Today, I would like to pay tribute to my Grandma, Dorothy Larimore Duren Johnson. January 2, 1920 to July 12, 1987. Her life was cut short by more than death; she suffered from Alzheimer's Disease. It is still quite painful for me to think about how she suffered probably for several years before being diagnosed. Grandma, Dot, as everyone called her, had a hard life. Her parents divorced in the 1920s, not common, especially in a devout Catholic family. She and her brother ran away to find their Dad and were then put in the Seattle Children's Home, an orphanage, for awhile until legal custody issues were straightened out.

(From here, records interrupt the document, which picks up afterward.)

(** * await-interactions: interactions should be awaited

    A shallow embedding of [src/lib/rules/await-interactions.ts], the lint
    rule that reports calls to Testing-Library / Storybook interaction
    primitives which are not awaited, and of the properties its
    specification states about it. *)

From Stdlib Require Import Bool List String Arith Lia.
Import ListNotations.
Open Scope string_scope.
Open Scope list_scope.

Local Set Warnings "-register-all".

(** ** Nullable values

    [x?.f] and the reads the rule makes behind a type guard are chained
    with the bind of [option]. *)

Definition obind {A B : Type} (o : option A) (f : A -> option B) : option B :=
  match o with
  | Some a => f a
  | None => None
  end.

Notation "o ?. f" := (obind o f) (at level 50, left associativity).

(** ** Syntax-tree nodes

    A [Node] is one node of the parsed file as the rule sees it from where
    it stands: the chain of its parents upwards ([parent], absent at the
    root) and, downwards, the sub-expressions the rule inspects.  The
    constructor of [detail] is the node's kind tag, with the fields of that
    kind the rule reads; the fields it never reads (arguments, bodies, the
    children of a parent, the parent link of a sub-expression) are left
    out or left absent.  [range] is the node's source span. *)

Record StringLiteral : Type := { value : string }.

Record ImportDeclarationNode : Type := { source : StringLiteral }.

Inductive Node : Type :=
| mkNode (parent : option Node) (range : nat * nat) (detail : Detail)

with Detail : Type :=
| Identifier (name : string)
| MemberExpression (object property : Node)
| CallExpression (callee : Node)
| TSNonNullExpression (expression : Node)
| AwaitExpression
| ArrowFunctionExpression (async : bool)
| FunctionExpression (async : bool)
| FunctionDeclaration (async : bool)
| ReturnStatement
| Program
| ImportDeclaration (decl : ImportDeclarationNode)
| Other (type : string).

Definition parent (n : Node) : option Node :=
  match n with mkNode p _ _ => p end.

Definition range (n : Node) : nat * nat :=
  match n with mkNode _ r _ => r end.

Definition detail (n : Node) : Detail :=
  match n with mkNode _ _ d => d end.

(** Kind-specific field reads.  Each is defined on the kinds that carry the
    field and is absent on the others, as a property read of a JavaScript
    object is. *)

Definition name (n : Node) : option string :=
  match detail n with Identifier s => Some s | _ => None end.

Definition object (n : Node) : option Node :=
  match detail n with MemberExpression o _ => Some o | _ => None end.

Definition property (n : Node) : option Node :=
  match detail n with MemberExpression _ p => Some p | _ => None end.

Definition callee (n : Node) : option Node :=
  match detail n with CallExpression c => Some c | _ => None end.

Definition expression (n : Node) : option Node :=
  match detail n with TSNonNullExpression e => Some e | _ => None end.

Definition async (n : Node) : option bool :=
  match detail n with
  | ArrowFunctionExpression a | FunctionExpression a | FunctionDeclaration a => Some a
  | _ => None
  end.

(** ** Node predicates ([../utils/ast]) *)

(** Modelled from the spec: the type guards of [src/lib/utils/ast.ts], which
    is not among the sources.  Each is a pure test of the kind tag of a
    possibly absent node; an absent node gives [false]. *)
Definition isNodeOfType (tag : Detail -> bool) (node : option Node) : bool :=
  match node with
  | Some n => tag (detail n)
  | None => false
  end.

Definition isMemberExpression : option Node -> bool :=
  isNodeOfType (fun d => match d with MemberExpression _ _ => true | _ => false end).
Definition isIdentifier : option Node -> bool :=
  isNodeOfType (fun d => match d with Identifier _ => true | _ => false end).
Definition isAwaitExpression : option Node -> bool :=
  isNodeOfType (fun d => match d with AwaitExpression => true | _ => false end).
Definition isCallExpression : option Node -> bool :=
  isNodeOfType (fun d => match d with CallExpression _ => true | _ => false end).
Definition isArrowFunctionExpression : option Node -> bool :=
  isNodeOfType (fun d => match d with ArrowFunctionExpression _ => true | _ => false end).
Definition isReturnStatement : option Node -> bool :=
  isNodeOfType (fun d => match d with ReturnStatement => true | _ => false end).
Definition isTSNonNullExpression : option Node -> bool :=
  isNodeOfType (fun d => match d with TSNonNullExpression _ => true | _ => false end).
Definition isFunctionDeclaration : option Node -> bool :=
  isNodeOfType (fun d => match d with FunctionDeclaration _ => true | _ => false end).
Definition isFunctionExpression : option Node -> bool :=
  isNodeOfType (fun d => match d with FunctionExpression _ => true | _ => false end).
Definition isProgram : option Node -> bool :=
  isNodeOfType (fun d => match d with Program => true | _ => false end).

(** ** Helpers of the rule *)

Definition FUNCTIONS_TO_BE_AWAITED : list string :=
  [ "waitFor";
    "waitForElementToBeRemoved";
    "wait";
    "waitForElement";
    "waitForDomChange";
    "userEvent";
    "play" ].

(** [Array.prototype.includes] on strings. *)
Definition includes (l : list string) (s : string) : bool :=
  existsb (String.eqb s) l.

(** [String.prototype.startsWith]. *)
Definition startsWith (s pre : string) : bool := String.prefix pre s.

Definition shouldAwait (name : string) : bool :=
  includes FUNCTIONS_TO_BE_AWAITED name || startsWith name "findBy".

(** [shouldAwait(x.name)] for a node [x] that a guard has shown to be an
    identifier; on such a node the name is present. *)
Definition shouldAwaitName (x : option Node) : bool :=
  match x ?. name with
  | Some s => shouldAwait s
  | None => false
  end.

(** [x.name === s], under the same guard. *)
Definition nameIs (x : option Node) (s : string) : bool :=
  match x ?. name with
  | Some s' => String.eqb s' s
  | None => false
  end.

Definition getMethodThatShouldBeAwaited (expr : Node) : option Node :=
  (* When an expression is a return value it doesn't need to be awaited *)
  if isArrowFunctionExpression (parent expr) || isReturnStatement (parent expr) then
    None
  else if isMemberExpression (callee expr)
          && isIdentifier (callee expr ?. object)
          && shouldAwaitName (callee expr ?. object) then
    callee expr ?. object
  else if isTSNonNullExpression (callee expr)
          && isMemberExpression (callee expr ?. expression)
          && isIdentifier (callee expr ?. expression ?. property)
          && shouldAwaitName (callee expr ?. expression ?. property) then
    callee expr ?. expression ?. property
  else if isMemberExpression (callee expr)
          && isIdentifier (callee expr ?. property)
          && shouldAwaitName (callee expr ?. property) then
    callee expr ?. property
  else if isMemberExpression (callee expr)
          && isCallExpression (callee expr ?. object)
          && isIdentifier (callee expr ?. object ?. callee)
          && isIdentifier (callee expr ?. property)
          && nameIs (callee expr ?. object ?. callee) "expect" then
    callee expr ?. property
  else if isIdentifier (callee expr) && shouldAwaitName (callee expr) then
    callee expr
  else
    None.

Her stepfather was not always kind to the children from the first marriage. She watched her three month old baby Patty die in her arms on the way to the hospital and her marriage failed. Next she became pregnant out of wedlock with my father. It was not a good situation all around, but my Grandpa stuck with her to the end. In spite of all these life circumstances, many of which I did not even list, she was a cheerful and humorous person. She was quite capable of doing just about anything she set her mind to. She was stubborn and she had a temper. You had to really watch out when she was mad! She liked music and singing and dancing. She loved the Big Bands. She hated Elvis...unless she heard him singing and didn't know it was him! LOL She worked hard. She played hard. She went huting, camping and fishing with our family. She was an awesome cook and baker and made beautiful wedding cakes. She was a natural nurse and took care of us all as well as others. And she spoiled me rotten! At the time I was the only girl in our family. As a child she was my "favorite" Grandma because she was fun. Looking back I think maybe God gave me all that fun with her because we had a short time together. She died when I was 21, but she was diagnosed with Alzheimer's when I was 14 and had probably been suffering from it since I was about 10. Grandma would be 87 today, if she were alive, and I miss her still! From her I think I got my persistence, my nursing abilities and my sense of humor.
In the picture above, probably about 1928-1930, she is pictured with her siblings (all gone now) at Woodland Park Zoo in Seattle, Washington. Left to right, Charles Alexander "Bud" Larimore, Mary Alice Larimore, Grandma Dorothy and Evelyn "Eve" Veronica Larimore Johnson Wilson.